Un pays en sait quelque chose : la Tunisie. Ce petit joyau démocratique, seule « success story » du printemps arabe dans un océan de pays autoritaires (certes parfois éclairés comme le Maroc de Mohammed VI), s’est doté d’institutions démocratiques et réussit bon an mal an à faire l’apprentissage de l’alternance. Malgré la misère sociale. Malgré les attentats terroristes. Malgré des voisins en proie à l’anarchie comme la Libye.

A Tunis, un vent nationaliste arabe souffle comme la houle. Le nouveau président de la République, Kaïs Saïed, a été élu en octobre 2019. Le gouvernement, dirigé par le social-démocrate Elyes Fakhfakh, est issu d’une coalition largement dominée par le parti islamiste Ennahdha. Cette nouvelle donne politique met-elle en péril la place privilégiée de la France au pays du Jasmin ?

Ennahdha détient certainement, avec le président de la République tunisien, la clé de cette relation. Son chef historique, Rached Ghannouchi, est aujourd’hui le président de l’Assemblée des représentants du peuple tunisien. Sans son poids décisif, cette résolution anti-française aurait été adoptée par une majorité parlementaire, ouvrant la voie à une crise diplomatique sans précédent entre la France et la Tunisie. Mais il se trouve que, contrairement à leur tentation naturelle, les députés du parti islamiste n’ont pas voté cette résolution anti-française.

Le pire a été évité (pour le moment ?).

Car en coulisses un bras de fer au sommet s’est noué.

Dans la grande tradition française qui veut que, contre vents et marées, la France discute avec tout le monde, la diplomatie française, celle de la table et de la bonne chair notamment, a joué à fond. Olivier Poivre d’Arvor, audacieux et mobile Ambassadeur de France sur place, a noué, depuis son arrivée à Tunis il y a quatre ans, des relations personnelles avec le leader islamiste. Cette proximité lui a permis de tisser une relation de confiance avec l’un des hommes clé de la politique tunisienne.

D’après nos informations, un dîner décisif, long, abrupt mais amical, s’est tenu dimanche 7 juin entre Olivier Poivre d’Arvor et Rached Ghannouchi à Montplaisir chez ce dernier. Manifestement, l’ambassadeur français a dû trouver les mots pour convaincre le leader tunisien de ne pas emmener son parti sur un chemin qui aurait entaché durablement la relation avec le premier partenaire politique, économique et culturel de la Tunisie qu’est la France.

Comme un seul homme, à cinq exceptions, les élus d’Ennahdha n’ont donc pas cédé à la tentation de la surenchère populiste et ont contribué à rejeter cette motion. 77 députés ont voté en faveur de ce texte, plus du triple tout de même que les 19 députés d’Al Karama.

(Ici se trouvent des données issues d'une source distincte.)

(** the tag-to-head table of the one-argument branch, as the code has
    it (lines 116-155): [_COSH] and [_TANH] go to [sinh], [_SQRT] to the
    power -2 *)
Lemma o2s_unary t a fmt ex vm sf s vm' :
  _operation_to_sympy a vm sf = Ok (s, vm') ->
  _o2s (latexexpr_efficalc.Operation t [a] fmt ex) vm sf =
    match t with
    | latexexpr_efficalc._NEG => Ok (sympy.Mul [s; sympy.Integer (-1)])
    | latexexpr_efficalc._ABS => Ok (sympy.Apply sympy.Abs [s])
    | latexexpr_efficalc._SQR => Ok (sympy.Pow s (sympy.Integer 2))
    | latexexpr_efficalc._SQRT => Ok (sympy.Pow s (sympy.Integer (-2)))
    | latexexpr_efficalc._SIN => Ok (sympy.Apply sympy.sin [s])
    | latexexpr_efficalc._COS => Ok (sympy.Apply sympy.cos [s])
    | latexexpr_efficalc._TAN => Ok (sympy.Apply sympy.tan [s])
    | latexexpr_efficalc._SINH => Ok (sympy.Apply sympy.sinh [s])
    | latexexpr_efficalc._COSH => Ok (sympy.Apply sympy.sinh [s])
    | latexexpr_efficalc._TANH => Ok (sympy.Apply sympy.sinh [s])
    | latexexpr_efficalc._EXP => Ok (sympy.Apply sympy.exp [s])
    | latexexpr_efficalc._LN => Ok (sympy.Apply sympy.log [s])
    | latexexpr_efficalc._LOG10 =>
        s' ← sympy.sympify a; Ok (sympy.log2 s' (sympy.Integer 10))
    | latexexpr_efficalc._NONE | latexexpr_efficalc._POS
    | latexexpr_efficalc._RBRACKETS | latexexpr_efficalc._SBRACKETS
    | latexexpr_efficalc._CBRACKETS | latexexpr_efficalc._ABRACKETS => Ok s
    | latexexpr_efficalc._ADD => Ok (sympy.Add [s])
    | latexexpr_efficalc._MUL => Ok (sympy.Mul [s])
    | latexexpr_efficalc._MAX | latexexpr_efficalc._MIN =>
        Raise UnboundLocalError
    | latexexpr_efficalc._OTHER _ => Raise LaTeXExpressionError
    | _ => Raise IndexError
    end.
Proof.
  intros Ha. unfold _o2s.
  destruct t; cbn -[sympy.log2]; rewrite ?Ha; try reflexivity.
  by destruct (sympy.sympify a).
Qed.

(** the two-argument branch (lines 97-115): [_ROOT] goes to the power
    of the negated degree, the conversion of [-a[1]] *)
Lemma o2s_binary t a0 a1 fmt ex vm sf s0 vm0 s1 vm1 :
  latexexpr_efficalc.tag_in t latexexpr_efficalc._supportedOperations2 = true ->
  _operation_to_sympy a0 vm sf = Ok (s0, vm0) ->
  _operation_to_sympy a1 vm0 sf = Ok (s1, vm1) ->
  _operation_to_sympy (latexexpr_efficalc.Operation t [a0; a1] fmt ex) vm sf =
    Ok (match t with
        | latexexpr_efficalc._SUB =>
            sympy.Add [s0; sympy.Mul [sympy.Integer (-1); s1]]
        | latexexpr_efficalc._POW => sympy.Pow s0 s1
        | latexexpr_efficalc._ROOT =>
            sympy.Pow s0 (sympy.Mul [s1; sympy.Integer (-1)])
        | latexexpr_efficalc._LOG => sympy.log2 s0 s1
        | _ => sympy.Mul [s0; sympy.Pow s1 (sympy.Integer (-1))]
        end, vm1).
Proof.
  intros Ht E0 E1.
  destruct t; try discriminate Ht;
    cbn -[sympy.log2]; rewrite E0; cbn -[sympy.log2]; by rewrite E1.
Qed.

(** the exponent of the [_ROOT] case is the conversion of
    [Operation(_NEG, a[1])], which the source writes [-a[1]] *)
Lemma o2s_ROOT_exponent a1 vm sf s1 vm1 :
  _operation_to_sympy a1 vm sf = Ok (s1, vm1) ->
  _operation_to_sympy (latexexpr_efficalc.neg a1) vm sf
  = Ok (sympy.Mul [s1; sympy.Integer (-1)], vm1).
Proof.
  intros E1. unfold latexexpr_efficalc.neg, latexexpr_efficalc.mk.
  cbn. by rewrite E1.
Qed.


(** C2. The forward conversion does not preserve values: it sends the
    hyperbolic cosine of a symbolic variable to the hyperbolic sine of
    the CAS, whose value at 0 is 0, while the tree has the value 1. *)
Theorem o2s_cosh_value fmt ex sf :
  let t := latexexpr_efficalc.Operation latexexpr_efficalc._COSH
             [latexexpr_efficalc.Var "x" None] fmt ex in
  let env := fun _ : string => 0%R in
  exists s,
    _o2s t ∅ sf = Ok s /\
    s = sympy.Apply sympy.sinh [sympy.Symbol "x"] /\
    seval env s = 0%R /\ leval env t = 1%R.
Proof.
  intros t env. exists (sympy.Apply sympy.sinh [sympy.Symbol "x"]).
  split; [reflexivity|]. split; [reflexivity|].
  split; simpl; unfold env; [apply sinh_0|apply cosh_0].
Qed.

(** C3. The round trip fails in both ways: on the exponential of a
    variable the back-conversion raises (its table has no row for the
    exponential of the CAS), and on the hyperbolic cosine it succeeds
    with the hyperbolic sine, a tree of a different value. *)
Theorem roundtrip_exp_cosh fmt ex sf :
  let x := latexexpr_efficalc.Var "x" None in
  let env := fun _ : string => 0%R in
  roundtrip (latexexpr_efficalc.Operation latexexpr_efficalc._EXP [x] fmt ex) sf
    = Raise LaTeXExpressionError /\
  roundtrip (latexexpr_efficalc.Operation latexexpr_efficalc._COSH [x] fmt ex) sf
    = Ok (latexexpr_efficalc.sinh x) /\
  leval env (latexexpr_efficalc.sinh x) = 0%R /\
  leval env (latexexpr_efficalc.Operation latexexpr_efficalc._COSH [x] fmt ex)
    = 1%R.
Proof.
  intros x env. split; [reflexivity|]. split; [reflexivity|].
  split; simpl; unfold env; [apply sinh_0|apply cosh_0].
Qed.
(** X11: the interface leaks no buffer.  In every heap reached from the
    empty one, each buffer belongs to a record that is still in the heap;
    so once every handle has been passed to [grapheme_free_bigint] the
    heap is empty again. *)
Theorem session_leaks_no_buffer
    (answers : list bool) (cs : list call) (rs : list answer) (w' : world) :
  perform_all cs (init_world answers) = Some (rs, w') ->
  no_orphans w'
  /\ ((forall a b, heap w' !! a <> Some (BStruct b)) -> heap w' = ∅).
Proof.
  intros Hrun.
  assert (Hn : no_orphans w').
  { eapply no_orphans_perform_all;
      [apply owned_init_world | apply no_orphans_init_world | exact Hrun]. }
  split; [exact Hn|].
  intros Hnone. apply map_empty. intros a.
  destruct (heap w' !! a) as [[b|ws]|] eqn:Ha; [| |reflexivity].
  - destruct (Hnone a b Ha).
  - destruct (Hn a ws Ha) as (a1 & b1 & Ha1 & _). destruct (Hnone a1 b1 Ha1).
Qed.

Lemma session_leaks_no_buffer_witness :
  exists rs w',
    perform_all sample_full_session (init_world [true; true; true; true])
      = Some (rs, w')
    /\ no_orphans w'
    /\ ((forall a b, heap w' !! a <> Some (BStruct b)) -> heap w' = ∅).
Proof.
  eexists _, _. split; [vm_compute; reflexivity|].
  eapply (session_leaks_no_buffer [true; true; true; true] sample_full_session).
  vm_compute; reflexivity.
Defined.
(** * The training driver [train.py]: a shallow embedding and its properties

    The driver is one sequential script: it builds two networks, allocates two
    accuracy arrays, and runs [n_steps] iterations of a loop that fetches a
    batch, counts its labels, trains both networks and, every
    [n_test_interval] steps, evaluates them over a fixed pool of batches and
    saves the results.

    The networks, the data loaders, the spike encoder and the file system are
    collaborators of the driver; they appear here as the fields of a record
    [World].  What the driver itself does (the control flow, the indices, the
    counters, the learning-rate schedule, the files it names and writes, the
    exceptions it lets escape) is modelled statement by statement in a state
    and exception monad.

    Numbers.  Python integers are [Z]; a loop counter produced by [range] is
    a [nat].  The label counter is a numpy [int64] vector, so its additions
    wrap.  Learning rates are binary64 numbers ([spec_float] with precision
    53 and maximal exponent 1024), and [/ 2] is the IEEE division [SFdiv]
    with its rounding.  The two ceilings computed with [np.ceil] on a
    binary64 quotient are written in the driver's model as exact integer
    ceilings; [float_ceil_div] computes them in binary64, the two agree for
    arguments of at most 53 bits ([float_ceil_div_exact]), and the theorems
    on the shapes of the arrays are stated for that range.

    Objects.  The optimizers are distinct objects, each with its own
    parameter groups, and nobody but the driver changes a learning rate.
    One presentation of a batch to a network (spike encoding, [reset], the
    [n_iters] calls of [learn] or [test], [accuracy]) is one function of the
    world.  [net.reset(True)], [net.to(device)] and [net.cpu()] leave the
    parameters as they are.  [torch.load] followed by [load_state_dict] is
    one function of the world, which gives the parameters loaded or the
    exception that either of the two raises.

    Outside.  The output directory is new and empty when the script starts
    ([os.makedirs] raises otherwise); the model follows its contents, the
    lines printed, and the calls to the summary writer made by the loop.  The
    construction of the summary writer and [save_source] are left out.

    Keyword arguments.  The dictionaries handed to the loaders and to the
    spike encoders do not influence the control flow; they are built apart
    from the run, as finite maps from names to values. *)

From Stdlib Require Import ZArith QArith Qpower Lia Ascii SpecFloat.
From stdpp Require Import base option list gmap strings pretty.

Local Open Scope Z_scope.

(** ** Command line *)

Inductive Dataset := MNIST | RadioML.

(** The options of [parse_args] that the control flow of the driver reads. *)
Record Args := {
  data : Dataset;
  just_ref : bool;
  restore_path : option string;
  batch_size : Z;
  batch_size_test : Z;
  n_steps : Z;
  no_save : bool;
  n_test_interval : Z;
  n_test_samples : Z;
}.

(** [target_size] is set by the branch on [args.data]. *)
Definition target_size (a : Args) : Z :=
  match data a with MNIST => 10 | RadioML => 24 end.

(** ** Python values *)

Inductive Exc :=
| StopIteration
| IndexError
| ValueError
| ZeroDivisionError
| AttributeError
| NameError
| UnpicklingError
| RuntimeError (msg : string).

(** Truthiness of an optional string: [None] and [''] are false. *)
Definition truthy (s : option string) : bool :=
  match s with
  | Some s => negb (bool_decide (s = ""%string))
  | None => false
  end.

(** [s * n] for a string [s]. *)
Fixpoint str_repeat (s : string) (n : nat) : string :=
  match n with
  | O => ""
  | S n => s +:+ str_repeat s n
  end.

(** Index of element [i] in a sequence of length [len]: negative indices
    count from the end, anything else out of range raises [IndexError]. *)
Definition py_index (len : nat) (i : Z) : option nat :=
  if bool_decide (0 <= i < Z.of_nat len) then Some (Z.to_nat i)
  else if bool_decide (- Z.of_nat len <= i < 0) then Some (Z.to_nat (i + Z.of_nat len))
  else None.

(** [np.ceil(float(x) / y).astype(int)] with the quotient taken exactly; the
    division by zero is Python's.  [float_ceil_div] below is the same with
    the quotient taken in binary64, as the driver does. *)
Definition ceil_div (x y : Z) : option Z :=
  if bool_decide (y = 0) then None else Some (- ((- x) / y)).

(** [np.sum] of an integer vector, as a mathematical integer. *)
Definition sum_Z (l : list Z) : Z := foldr Z.add 0 l.

(** [int64] wrap-around of numpy integer arithmetic. *)
Definition wrap64 (z : Z) : Z := (z + 2 ^ 63) mod 2 ^ 64 - 2 ^ 63.

(** [os.path.join(d, name)] on POSIX. *)
Definition ends_with_slash (d : string) : bool :=
  match String.rev d with
  | String c _ => bool_decide (c = "/"%char)
  | EmptyString => false
  end.

Definition starts_with_slash (s : string) : bool :=
  match s with
  | String c _ => bool_decide (c = "/"%char)
  | EmptyString => false
  end.

Definition os_path_join (d name : string) : string :=
  if starts_with_slash name then name
  else if bool_decide (d = ""%string) || ends_with_slash d then d +:+ name
  else d +:+ "/" +:+ name.

(** ** Optimizers

    An optimizer is the list of its parameter groups, and a parameter group is
    its ['lr'] entry, the only one the driver touches: a Python float, that
    is a binary64 number, given as the standard library specifies them
    ([prec = 53], [emax = 1024]). *)

(** The binary64 number [2.0], and [lr / 2] as binary64 computes it:
    correctly rounded, to nearest and ties to even. *)
Definition two : spec_float := S754_finite false 4503599627370496 (-51).

Definition halve (lr : spec_float) : spec_float := SFdiv 53 1024 lr two.

(** [float(n)] of a Python integer, and the conversion that [/] applies to
    an integer divisor: the nearest binary64 number. *)
Definition float_of_int (n : Z) : spec_float :=
  binary_normalize 53 1024 n 0 false.

(** The least integer that is not below [m * 2 ^ e]. *)
Definition ceil_scaled (m e : Z) : Z :=
  if bool_decide (0 <= e) then m * 2 ^ e else - (- m / 2 ^ (- e)).

(** [np.ceil(x).astype(int)] of a finite number. *)
Definition np_ceil (x : spec_float) : option Z :=
  match x with
  | S754_zero _ => Some 0
  | S754_finite s m e => Some (ceil_scaled (cond_Zopp s (Z.pos m)) e)
  | _ => None
  end.

(** [np.ceil(float(x) / y).astype(int)] as lines 186-191 compute it, for a
    divisor that is not zero. *)
Definition float_ceil_div (x y : Z) : option Z :=
  np_ceil (SFdiv 53 1024 (float_of_int x) (float_of_int y)).

(** [param_groups[-1]['lr'] /= 2] *)
Fixpoint halve_last (param_groups : list spec_float) : option (list spec_float) :=
  match param_groups with
  | [] => None
  | [lr] => Some [halve lr]
  | g :: rest => (g ::.) <$> halve_last rest
  end.

(** The learning rate the driver tracks: the one of the last group. *)
Definition tracked_lr (param_groups : list spec_float) : option spec_float :=
  last param_groups.

Record Slice := {
  optimizer : list spec_float;
  optimizer2 : option (list spec_float);
}.

(** ** The collaborators and the state of a run *)

Section Model.
Context {Samples Weights RefWeights Acc : Type}.

(** A batch as a loader yields it: the samples and one label per example. *)
Record Batch := {
  samples : Samples;
  labels : list Z;
}.

(** The trainable network: its parameters and its slices. *)
Record Net := {
  weights : Weights;
  dcll_slices : list Slice;
}.

(** The reference network: its parameters and its optimizer [optim]. *)
Record RefNet := {
  ref_weights : RefWeights;
  optim : list spec_float;
}.

(** What the driver writes into [out_dir]. *)
Inductive File :=
| Npy3 (arr : list (list (list Acc)))
| Npy2 (arr : list (list Acc))
| Pth (state_dict : Weights)
| Txt (text : string)
| TxtArgs (a : Args)
| PklArgs (a : Args).

(** What the driver sends to the outside, in order: the lines it prints, the
    statistics it hands to the summary writer, and each attempt to put a test
    spike train on the device. *)
Inductive Event :=
| Print (line : string)
| PrintTraining (step : nat) (acc_train : list Acc)
| PrintTesting (step : nat) (acc : option (list (list Acc))) (acc_ref : list Acc)
| PrintLabelPercentages (counts : list Z)
| ToTensor (step i : nat)
| NetWriteStats (step : nat)
| RefWriteStats (step : nat)
| WriterClose.

(** Everything the driver calls but does not define.  The functions that
    stand for computations of the networks take the step (and the index of
    the test batch) as well, so that they may depend on the random state. *)
Record World := {
  log_dir : string;
  out_dir : string;
  (** [ConvNetwork(...)] and [ReferenceConvNetwork(...)] as constructed *)
  fresh_net : Net;
  fresh_ref_net : RefNet;
  (** [os.path.isfile] *)
  isfile : string -> bool;
  (** [torch.load] followed by [load_state_dict] on the network as
      constructed: the parameters loaded or, when either raises, the
      exception and the parameters that the network then holds
      ([load_state_dict] copies the entries that match before it raises) *)
  torch_load : string -> Exc * Weights + Weights;
  (** the batches of the [k]-th call of [iter(train_data)] *)
  train_data : nat -> list Batch;
  (** the batches of the test loader *)
  test_loader : list Batch;
  (** one presentation in training mode: the new parameters and [acc_train] *)
  net_learn : nat -> Net -> Batch -> Weights * list Acc;
  (** one presentation in evaluation mode followed by [net.accuracy] *)
  net_accuracy : nat -> nat -> Net -> Batch -> list Acc;
  ref_learn : nat -> RefNet -> Batch -> RefWeights;
  ref_accuracy : nat -> nat -> RefNet -> Batch -> Acc;
  (** [str(e)] when [torch.Tensor(test_input).to(device)] raises
      [RuntimeError] at this step for this test batch *)
  tensor_error : nat -> nat -> option string;
  (** the memory [np.empty] happens to return *)
  empty3 : nat -> nat -> nat -> Acc;
  empty2 : nat -> nat -> Acc;
}.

Seuls cinq députés tunisiens ont voté contre, quarante-six optant prudemment pour l’abstention. Quatre-vingt-neuf autres avaient préféré se faire porter pâle. 

La Tunisie ne demandera donc pas d’excuses à la France.

C’est de bonne guerre dans un moment où la relation entre la France et le Maghreb est sensible. La visite d’Etat d’Emmanuel Macron au Maroc a été repoussée à plusieurs reprises. Et le 27 mai, l’Algérie a rappelé son ambassadeur à Paris parce que deux documentaires de France 5 et LCP sur le mouvement de contestation populaire Le Hirak ont suscité le courroux d’Alger.

Une fois de plus, la voie de la tempérance viendra-t-elle de Tunis ? Une rencontre prochaine entre les dirigeants français serait de bon aloi pour remettre la relation France – Tunisie sur les rails de l’histoire et d’une longue amitié.